→ Exercise: Please report how many lines in the data underneath hold the word "Hfree", with no other text.

→ Information shown:
---

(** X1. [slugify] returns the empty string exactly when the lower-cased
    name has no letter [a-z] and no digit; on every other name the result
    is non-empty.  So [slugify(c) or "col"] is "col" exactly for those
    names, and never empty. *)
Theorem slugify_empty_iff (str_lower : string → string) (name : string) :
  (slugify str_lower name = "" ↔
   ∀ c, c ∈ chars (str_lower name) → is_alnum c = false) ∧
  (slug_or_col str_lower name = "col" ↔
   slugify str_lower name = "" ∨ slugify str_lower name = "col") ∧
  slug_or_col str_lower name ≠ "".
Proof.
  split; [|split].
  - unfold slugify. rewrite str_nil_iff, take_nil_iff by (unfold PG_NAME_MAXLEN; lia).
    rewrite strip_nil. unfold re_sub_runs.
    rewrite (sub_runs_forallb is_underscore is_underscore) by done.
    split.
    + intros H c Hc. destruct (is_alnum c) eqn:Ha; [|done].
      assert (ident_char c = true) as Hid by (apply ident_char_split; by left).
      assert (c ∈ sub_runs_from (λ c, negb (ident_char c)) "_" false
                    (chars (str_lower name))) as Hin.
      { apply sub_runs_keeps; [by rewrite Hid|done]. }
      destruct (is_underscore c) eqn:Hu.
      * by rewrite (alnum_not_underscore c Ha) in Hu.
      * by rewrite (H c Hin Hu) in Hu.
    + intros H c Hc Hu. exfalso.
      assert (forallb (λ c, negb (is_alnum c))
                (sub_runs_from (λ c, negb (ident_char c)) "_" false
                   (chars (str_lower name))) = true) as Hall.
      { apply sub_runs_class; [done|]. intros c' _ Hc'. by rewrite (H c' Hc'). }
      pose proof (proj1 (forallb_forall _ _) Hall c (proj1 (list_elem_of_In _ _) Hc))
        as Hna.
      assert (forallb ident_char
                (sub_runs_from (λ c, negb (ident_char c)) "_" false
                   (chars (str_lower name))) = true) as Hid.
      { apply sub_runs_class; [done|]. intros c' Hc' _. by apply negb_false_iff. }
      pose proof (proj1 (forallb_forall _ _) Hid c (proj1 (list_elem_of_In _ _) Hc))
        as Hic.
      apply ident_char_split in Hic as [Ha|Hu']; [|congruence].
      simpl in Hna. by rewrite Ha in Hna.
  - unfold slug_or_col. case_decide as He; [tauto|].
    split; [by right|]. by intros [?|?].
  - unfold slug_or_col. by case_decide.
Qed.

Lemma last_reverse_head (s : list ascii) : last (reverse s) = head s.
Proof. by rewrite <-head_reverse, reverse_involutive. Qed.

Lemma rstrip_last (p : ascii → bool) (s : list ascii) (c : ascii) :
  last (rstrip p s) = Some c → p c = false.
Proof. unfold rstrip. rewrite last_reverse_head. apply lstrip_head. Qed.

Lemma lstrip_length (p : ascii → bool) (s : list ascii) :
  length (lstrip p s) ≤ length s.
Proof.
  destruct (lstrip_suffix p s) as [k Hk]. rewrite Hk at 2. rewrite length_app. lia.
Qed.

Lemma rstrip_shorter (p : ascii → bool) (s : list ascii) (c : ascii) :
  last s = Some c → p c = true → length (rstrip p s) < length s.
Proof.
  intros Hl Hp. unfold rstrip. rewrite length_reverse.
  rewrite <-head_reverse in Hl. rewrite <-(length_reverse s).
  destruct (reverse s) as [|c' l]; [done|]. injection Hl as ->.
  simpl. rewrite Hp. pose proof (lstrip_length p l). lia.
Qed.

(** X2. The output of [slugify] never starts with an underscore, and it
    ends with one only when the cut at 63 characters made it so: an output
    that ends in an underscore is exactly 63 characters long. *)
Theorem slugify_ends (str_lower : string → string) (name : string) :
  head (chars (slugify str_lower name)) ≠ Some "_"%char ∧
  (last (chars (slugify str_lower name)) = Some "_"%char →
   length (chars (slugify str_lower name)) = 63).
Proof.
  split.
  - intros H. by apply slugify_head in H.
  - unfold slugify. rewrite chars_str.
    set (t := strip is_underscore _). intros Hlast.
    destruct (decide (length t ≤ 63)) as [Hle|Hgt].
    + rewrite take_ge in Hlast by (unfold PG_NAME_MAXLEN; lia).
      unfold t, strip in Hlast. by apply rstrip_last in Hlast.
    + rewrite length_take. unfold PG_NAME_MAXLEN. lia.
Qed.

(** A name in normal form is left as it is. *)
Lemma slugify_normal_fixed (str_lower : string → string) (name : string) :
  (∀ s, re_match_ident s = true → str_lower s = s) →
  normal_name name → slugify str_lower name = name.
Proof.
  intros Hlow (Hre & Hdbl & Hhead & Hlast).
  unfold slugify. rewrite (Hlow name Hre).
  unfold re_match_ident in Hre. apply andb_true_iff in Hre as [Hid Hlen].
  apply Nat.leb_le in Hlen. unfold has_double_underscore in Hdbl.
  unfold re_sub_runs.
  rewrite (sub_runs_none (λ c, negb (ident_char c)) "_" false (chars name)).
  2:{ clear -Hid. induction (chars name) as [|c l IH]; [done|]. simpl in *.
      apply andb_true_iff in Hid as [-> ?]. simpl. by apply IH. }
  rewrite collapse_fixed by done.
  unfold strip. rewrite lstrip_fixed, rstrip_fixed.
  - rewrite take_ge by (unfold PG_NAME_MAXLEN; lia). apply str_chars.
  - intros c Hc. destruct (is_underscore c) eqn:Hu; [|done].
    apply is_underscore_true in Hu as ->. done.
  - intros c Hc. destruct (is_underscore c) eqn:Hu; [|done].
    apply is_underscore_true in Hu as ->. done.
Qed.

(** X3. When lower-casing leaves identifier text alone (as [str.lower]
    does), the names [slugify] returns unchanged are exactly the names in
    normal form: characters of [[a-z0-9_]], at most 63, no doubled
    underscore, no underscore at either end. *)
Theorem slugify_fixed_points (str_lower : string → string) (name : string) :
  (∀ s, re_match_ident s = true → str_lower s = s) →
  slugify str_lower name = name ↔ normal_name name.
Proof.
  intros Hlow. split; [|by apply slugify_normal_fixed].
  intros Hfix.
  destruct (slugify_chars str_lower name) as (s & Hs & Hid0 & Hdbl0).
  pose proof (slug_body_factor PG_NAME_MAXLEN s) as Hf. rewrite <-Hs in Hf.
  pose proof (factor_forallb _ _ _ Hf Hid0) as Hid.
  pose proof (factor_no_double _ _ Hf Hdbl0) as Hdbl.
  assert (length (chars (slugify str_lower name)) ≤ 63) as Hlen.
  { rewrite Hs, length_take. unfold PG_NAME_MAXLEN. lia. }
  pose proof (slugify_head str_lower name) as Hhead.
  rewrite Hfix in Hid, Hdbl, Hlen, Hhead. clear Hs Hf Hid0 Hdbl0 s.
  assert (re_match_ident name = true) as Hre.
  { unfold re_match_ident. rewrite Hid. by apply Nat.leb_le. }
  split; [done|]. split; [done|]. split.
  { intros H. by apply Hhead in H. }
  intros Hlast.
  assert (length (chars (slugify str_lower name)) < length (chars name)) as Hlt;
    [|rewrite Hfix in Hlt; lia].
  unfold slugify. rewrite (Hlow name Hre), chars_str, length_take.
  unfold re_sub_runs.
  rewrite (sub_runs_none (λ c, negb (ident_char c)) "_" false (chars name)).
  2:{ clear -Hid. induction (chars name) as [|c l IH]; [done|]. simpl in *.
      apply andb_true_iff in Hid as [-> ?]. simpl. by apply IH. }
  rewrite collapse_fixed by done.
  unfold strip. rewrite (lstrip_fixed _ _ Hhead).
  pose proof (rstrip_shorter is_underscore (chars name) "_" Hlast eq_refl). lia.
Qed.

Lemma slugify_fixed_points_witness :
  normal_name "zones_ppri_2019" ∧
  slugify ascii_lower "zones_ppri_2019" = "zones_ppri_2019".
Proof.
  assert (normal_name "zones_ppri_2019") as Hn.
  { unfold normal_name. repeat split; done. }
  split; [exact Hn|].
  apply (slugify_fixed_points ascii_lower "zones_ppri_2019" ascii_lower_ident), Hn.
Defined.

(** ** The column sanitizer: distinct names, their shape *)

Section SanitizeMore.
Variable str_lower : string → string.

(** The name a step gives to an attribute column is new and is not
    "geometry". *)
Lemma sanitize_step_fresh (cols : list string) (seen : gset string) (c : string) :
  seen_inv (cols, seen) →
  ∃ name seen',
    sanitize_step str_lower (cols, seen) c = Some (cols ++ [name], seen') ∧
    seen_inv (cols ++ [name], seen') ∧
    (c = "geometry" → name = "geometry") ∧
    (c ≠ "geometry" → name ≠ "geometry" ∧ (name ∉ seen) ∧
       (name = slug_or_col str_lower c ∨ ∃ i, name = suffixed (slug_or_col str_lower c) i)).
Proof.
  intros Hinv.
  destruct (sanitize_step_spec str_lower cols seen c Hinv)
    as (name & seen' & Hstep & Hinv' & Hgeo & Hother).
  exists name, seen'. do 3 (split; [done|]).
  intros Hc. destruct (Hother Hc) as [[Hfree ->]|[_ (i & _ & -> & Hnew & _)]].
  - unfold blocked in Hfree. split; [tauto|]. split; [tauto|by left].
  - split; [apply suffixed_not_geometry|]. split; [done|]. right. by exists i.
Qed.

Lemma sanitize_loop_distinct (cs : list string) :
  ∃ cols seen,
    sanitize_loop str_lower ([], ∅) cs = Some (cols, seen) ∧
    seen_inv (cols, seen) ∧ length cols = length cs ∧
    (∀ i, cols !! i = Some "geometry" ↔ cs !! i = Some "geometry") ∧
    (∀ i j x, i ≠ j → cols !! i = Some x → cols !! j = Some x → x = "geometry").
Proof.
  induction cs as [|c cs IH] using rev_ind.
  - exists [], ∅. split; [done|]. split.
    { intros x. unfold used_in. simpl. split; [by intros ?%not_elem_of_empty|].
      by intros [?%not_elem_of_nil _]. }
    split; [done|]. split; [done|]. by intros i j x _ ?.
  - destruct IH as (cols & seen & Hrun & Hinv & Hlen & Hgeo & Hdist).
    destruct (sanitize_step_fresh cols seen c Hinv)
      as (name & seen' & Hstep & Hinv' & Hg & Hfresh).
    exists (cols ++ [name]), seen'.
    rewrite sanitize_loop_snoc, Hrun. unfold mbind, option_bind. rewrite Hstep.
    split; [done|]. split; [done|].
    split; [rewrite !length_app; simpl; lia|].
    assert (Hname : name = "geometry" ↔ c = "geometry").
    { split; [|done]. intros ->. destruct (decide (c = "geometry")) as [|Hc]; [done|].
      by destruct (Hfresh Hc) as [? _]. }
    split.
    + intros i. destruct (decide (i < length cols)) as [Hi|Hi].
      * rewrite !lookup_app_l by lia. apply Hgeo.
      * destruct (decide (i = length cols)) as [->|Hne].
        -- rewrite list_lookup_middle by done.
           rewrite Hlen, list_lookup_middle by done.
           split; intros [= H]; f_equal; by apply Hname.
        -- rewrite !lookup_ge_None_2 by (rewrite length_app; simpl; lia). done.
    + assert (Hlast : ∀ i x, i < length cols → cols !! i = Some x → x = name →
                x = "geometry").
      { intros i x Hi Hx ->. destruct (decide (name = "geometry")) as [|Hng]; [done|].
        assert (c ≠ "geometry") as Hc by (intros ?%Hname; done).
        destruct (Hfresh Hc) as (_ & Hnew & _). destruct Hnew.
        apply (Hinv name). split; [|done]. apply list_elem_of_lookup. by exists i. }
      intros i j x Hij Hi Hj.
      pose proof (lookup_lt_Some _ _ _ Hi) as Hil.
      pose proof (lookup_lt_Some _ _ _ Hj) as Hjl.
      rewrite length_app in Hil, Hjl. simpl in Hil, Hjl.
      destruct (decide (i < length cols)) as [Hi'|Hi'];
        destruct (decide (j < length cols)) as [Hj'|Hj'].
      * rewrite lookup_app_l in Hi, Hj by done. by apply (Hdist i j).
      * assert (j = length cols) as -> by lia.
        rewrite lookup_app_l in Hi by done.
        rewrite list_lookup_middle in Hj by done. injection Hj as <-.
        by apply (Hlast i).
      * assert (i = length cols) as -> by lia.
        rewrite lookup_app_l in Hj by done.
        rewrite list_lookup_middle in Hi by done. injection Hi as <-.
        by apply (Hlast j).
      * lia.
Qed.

---

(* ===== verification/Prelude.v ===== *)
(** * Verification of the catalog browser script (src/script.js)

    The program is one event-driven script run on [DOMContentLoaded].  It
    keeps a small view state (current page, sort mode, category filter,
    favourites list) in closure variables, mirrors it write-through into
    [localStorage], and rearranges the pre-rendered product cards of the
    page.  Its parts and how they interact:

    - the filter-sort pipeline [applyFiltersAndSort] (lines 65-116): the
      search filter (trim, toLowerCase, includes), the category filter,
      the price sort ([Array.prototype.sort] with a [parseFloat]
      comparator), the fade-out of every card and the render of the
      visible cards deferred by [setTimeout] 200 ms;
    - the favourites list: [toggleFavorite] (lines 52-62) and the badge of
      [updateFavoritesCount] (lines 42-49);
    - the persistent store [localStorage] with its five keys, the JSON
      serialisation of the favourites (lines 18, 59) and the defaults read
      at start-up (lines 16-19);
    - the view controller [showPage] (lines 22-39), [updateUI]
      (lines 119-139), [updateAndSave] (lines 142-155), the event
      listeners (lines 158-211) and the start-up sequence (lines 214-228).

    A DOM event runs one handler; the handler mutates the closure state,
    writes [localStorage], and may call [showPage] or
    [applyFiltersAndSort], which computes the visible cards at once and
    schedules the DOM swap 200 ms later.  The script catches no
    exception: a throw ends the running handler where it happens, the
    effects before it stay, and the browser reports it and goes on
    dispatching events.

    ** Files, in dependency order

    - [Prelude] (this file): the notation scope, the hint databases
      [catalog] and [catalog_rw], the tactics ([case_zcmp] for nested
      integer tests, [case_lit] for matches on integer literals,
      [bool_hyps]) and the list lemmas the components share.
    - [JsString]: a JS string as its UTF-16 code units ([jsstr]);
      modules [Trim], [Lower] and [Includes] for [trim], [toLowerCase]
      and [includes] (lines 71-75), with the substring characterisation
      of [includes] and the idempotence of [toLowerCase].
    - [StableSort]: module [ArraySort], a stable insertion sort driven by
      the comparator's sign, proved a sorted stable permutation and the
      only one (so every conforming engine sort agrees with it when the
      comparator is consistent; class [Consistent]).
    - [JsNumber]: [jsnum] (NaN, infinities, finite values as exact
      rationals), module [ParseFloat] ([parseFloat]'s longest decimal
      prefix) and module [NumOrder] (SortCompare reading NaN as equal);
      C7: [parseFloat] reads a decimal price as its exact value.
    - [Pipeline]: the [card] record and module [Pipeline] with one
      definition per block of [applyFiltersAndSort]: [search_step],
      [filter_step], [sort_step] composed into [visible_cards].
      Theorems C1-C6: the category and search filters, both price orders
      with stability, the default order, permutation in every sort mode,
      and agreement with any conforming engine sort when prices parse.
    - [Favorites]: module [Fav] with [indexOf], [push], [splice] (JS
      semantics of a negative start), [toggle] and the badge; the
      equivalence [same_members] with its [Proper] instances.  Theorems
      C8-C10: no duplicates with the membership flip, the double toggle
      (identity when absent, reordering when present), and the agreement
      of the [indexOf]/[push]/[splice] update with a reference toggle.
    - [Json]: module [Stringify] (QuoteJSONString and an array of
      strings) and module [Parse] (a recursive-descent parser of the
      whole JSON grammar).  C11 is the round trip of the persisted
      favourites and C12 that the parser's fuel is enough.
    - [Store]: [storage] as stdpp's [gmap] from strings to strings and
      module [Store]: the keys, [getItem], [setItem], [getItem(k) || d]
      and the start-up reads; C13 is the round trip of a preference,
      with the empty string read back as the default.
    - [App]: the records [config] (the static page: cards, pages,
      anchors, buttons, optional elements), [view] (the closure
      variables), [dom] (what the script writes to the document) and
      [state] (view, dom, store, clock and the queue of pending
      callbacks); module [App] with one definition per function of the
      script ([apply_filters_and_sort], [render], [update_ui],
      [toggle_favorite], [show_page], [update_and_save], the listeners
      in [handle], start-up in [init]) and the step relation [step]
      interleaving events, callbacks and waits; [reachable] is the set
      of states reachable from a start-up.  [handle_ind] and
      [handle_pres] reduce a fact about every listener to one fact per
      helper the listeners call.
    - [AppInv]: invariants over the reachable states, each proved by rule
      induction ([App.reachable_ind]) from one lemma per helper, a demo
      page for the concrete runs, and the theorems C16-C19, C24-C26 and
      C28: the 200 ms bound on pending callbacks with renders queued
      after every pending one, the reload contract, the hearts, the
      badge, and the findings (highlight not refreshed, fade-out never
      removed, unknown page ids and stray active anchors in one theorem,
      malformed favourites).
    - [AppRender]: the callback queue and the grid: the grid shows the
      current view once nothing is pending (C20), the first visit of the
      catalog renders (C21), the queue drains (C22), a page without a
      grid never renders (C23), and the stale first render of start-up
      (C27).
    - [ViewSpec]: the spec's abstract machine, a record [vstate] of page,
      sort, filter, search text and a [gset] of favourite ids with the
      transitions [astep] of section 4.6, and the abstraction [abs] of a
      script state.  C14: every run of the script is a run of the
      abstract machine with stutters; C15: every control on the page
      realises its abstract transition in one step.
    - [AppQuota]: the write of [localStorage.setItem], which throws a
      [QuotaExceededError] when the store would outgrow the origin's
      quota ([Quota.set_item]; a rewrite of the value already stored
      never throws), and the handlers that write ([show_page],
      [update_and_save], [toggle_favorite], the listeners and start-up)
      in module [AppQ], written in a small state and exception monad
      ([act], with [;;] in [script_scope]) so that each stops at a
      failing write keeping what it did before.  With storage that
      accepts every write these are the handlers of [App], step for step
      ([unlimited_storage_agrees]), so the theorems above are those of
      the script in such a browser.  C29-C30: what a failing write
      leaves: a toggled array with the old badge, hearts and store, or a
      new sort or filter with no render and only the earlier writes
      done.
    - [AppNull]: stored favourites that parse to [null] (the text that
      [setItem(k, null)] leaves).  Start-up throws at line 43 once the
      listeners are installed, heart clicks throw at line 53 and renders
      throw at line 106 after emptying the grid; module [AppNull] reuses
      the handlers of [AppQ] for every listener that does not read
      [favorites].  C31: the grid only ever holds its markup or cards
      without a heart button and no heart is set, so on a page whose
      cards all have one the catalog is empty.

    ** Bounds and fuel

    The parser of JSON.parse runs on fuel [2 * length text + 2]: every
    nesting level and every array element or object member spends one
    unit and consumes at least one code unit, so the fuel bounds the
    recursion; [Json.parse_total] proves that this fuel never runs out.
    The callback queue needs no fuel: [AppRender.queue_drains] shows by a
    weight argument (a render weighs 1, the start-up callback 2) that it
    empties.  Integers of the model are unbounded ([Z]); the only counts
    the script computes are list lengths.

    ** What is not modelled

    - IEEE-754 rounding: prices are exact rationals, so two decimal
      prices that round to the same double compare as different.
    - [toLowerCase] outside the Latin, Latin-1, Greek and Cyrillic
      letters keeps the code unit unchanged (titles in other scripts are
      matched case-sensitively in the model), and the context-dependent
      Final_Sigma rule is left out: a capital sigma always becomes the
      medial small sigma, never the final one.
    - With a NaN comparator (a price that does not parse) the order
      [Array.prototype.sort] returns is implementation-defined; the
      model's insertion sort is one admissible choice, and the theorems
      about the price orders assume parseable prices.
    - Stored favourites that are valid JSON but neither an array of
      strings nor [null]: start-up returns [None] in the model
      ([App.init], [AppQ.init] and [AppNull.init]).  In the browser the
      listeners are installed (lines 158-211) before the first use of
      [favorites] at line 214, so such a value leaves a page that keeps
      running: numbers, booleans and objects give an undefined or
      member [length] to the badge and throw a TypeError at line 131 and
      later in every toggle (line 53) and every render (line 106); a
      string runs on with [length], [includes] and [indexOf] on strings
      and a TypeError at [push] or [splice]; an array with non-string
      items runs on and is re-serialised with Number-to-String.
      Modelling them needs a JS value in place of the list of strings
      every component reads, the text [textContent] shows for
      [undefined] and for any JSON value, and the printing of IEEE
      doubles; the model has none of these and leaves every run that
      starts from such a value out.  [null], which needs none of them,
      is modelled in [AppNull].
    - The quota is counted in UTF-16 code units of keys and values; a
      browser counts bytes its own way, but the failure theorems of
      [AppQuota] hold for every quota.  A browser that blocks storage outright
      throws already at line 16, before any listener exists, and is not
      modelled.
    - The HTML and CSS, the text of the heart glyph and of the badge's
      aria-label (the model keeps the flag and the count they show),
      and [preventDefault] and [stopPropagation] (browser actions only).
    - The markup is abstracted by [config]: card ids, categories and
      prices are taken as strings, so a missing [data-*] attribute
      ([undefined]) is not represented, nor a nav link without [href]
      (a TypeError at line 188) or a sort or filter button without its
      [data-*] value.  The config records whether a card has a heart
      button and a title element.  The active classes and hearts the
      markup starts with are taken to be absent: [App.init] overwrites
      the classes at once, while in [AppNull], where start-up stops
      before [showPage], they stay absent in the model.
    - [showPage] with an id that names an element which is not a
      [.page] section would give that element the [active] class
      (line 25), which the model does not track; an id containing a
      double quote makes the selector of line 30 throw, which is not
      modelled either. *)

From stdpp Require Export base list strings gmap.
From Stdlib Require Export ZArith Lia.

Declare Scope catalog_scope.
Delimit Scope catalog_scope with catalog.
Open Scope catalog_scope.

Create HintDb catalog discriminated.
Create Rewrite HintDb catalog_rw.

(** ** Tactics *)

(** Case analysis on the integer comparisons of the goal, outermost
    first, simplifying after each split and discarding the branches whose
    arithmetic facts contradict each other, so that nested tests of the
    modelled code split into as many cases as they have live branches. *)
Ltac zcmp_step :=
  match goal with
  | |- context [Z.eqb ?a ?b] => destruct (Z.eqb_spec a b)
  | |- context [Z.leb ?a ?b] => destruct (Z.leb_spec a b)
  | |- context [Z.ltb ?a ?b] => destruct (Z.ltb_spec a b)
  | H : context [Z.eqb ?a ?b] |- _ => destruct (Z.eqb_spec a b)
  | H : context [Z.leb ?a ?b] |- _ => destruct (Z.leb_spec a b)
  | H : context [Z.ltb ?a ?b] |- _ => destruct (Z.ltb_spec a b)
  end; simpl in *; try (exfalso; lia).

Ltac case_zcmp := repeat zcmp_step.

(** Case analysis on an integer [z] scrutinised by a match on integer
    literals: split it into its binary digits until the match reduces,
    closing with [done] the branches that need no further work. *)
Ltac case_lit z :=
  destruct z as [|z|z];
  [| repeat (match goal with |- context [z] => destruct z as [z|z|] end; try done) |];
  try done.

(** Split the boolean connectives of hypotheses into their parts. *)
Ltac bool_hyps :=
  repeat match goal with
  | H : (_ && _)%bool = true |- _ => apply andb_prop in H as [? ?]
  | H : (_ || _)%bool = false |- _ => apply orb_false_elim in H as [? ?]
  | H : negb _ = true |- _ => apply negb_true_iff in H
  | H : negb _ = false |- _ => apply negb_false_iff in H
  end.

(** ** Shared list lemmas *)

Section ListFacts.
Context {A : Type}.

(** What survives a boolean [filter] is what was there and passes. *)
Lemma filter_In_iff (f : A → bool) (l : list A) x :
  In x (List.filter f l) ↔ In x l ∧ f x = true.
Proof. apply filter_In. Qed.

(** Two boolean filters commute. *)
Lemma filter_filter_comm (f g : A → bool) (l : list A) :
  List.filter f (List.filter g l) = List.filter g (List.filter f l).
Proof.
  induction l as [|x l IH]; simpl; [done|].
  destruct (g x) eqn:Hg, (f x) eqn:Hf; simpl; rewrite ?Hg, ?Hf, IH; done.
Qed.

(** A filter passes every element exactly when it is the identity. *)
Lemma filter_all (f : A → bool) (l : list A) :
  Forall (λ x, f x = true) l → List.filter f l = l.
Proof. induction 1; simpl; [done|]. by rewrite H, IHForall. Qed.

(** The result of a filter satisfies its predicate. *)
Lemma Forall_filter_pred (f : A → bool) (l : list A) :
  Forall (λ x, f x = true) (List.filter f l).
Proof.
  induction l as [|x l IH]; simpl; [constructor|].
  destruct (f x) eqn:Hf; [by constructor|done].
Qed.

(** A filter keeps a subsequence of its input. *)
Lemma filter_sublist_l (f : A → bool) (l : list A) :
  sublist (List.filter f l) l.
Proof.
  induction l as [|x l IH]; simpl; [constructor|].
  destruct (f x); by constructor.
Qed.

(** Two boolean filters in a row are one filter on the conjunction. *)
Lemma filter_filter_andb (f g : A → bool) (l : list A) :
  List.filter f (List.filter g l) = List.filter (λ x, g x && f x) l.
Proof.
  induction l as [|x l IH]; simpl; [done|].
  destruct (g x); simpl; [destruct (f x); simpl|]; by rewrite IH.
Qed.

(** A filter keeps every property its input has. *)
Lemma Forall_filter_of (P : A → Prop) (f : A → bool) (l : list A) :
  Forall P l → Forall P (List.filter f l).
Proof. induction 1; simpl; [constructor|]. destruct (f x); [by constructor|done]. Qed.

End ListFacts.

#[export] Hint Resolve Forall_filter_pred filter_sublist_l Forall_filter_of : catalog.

---

→ Response to the task: 2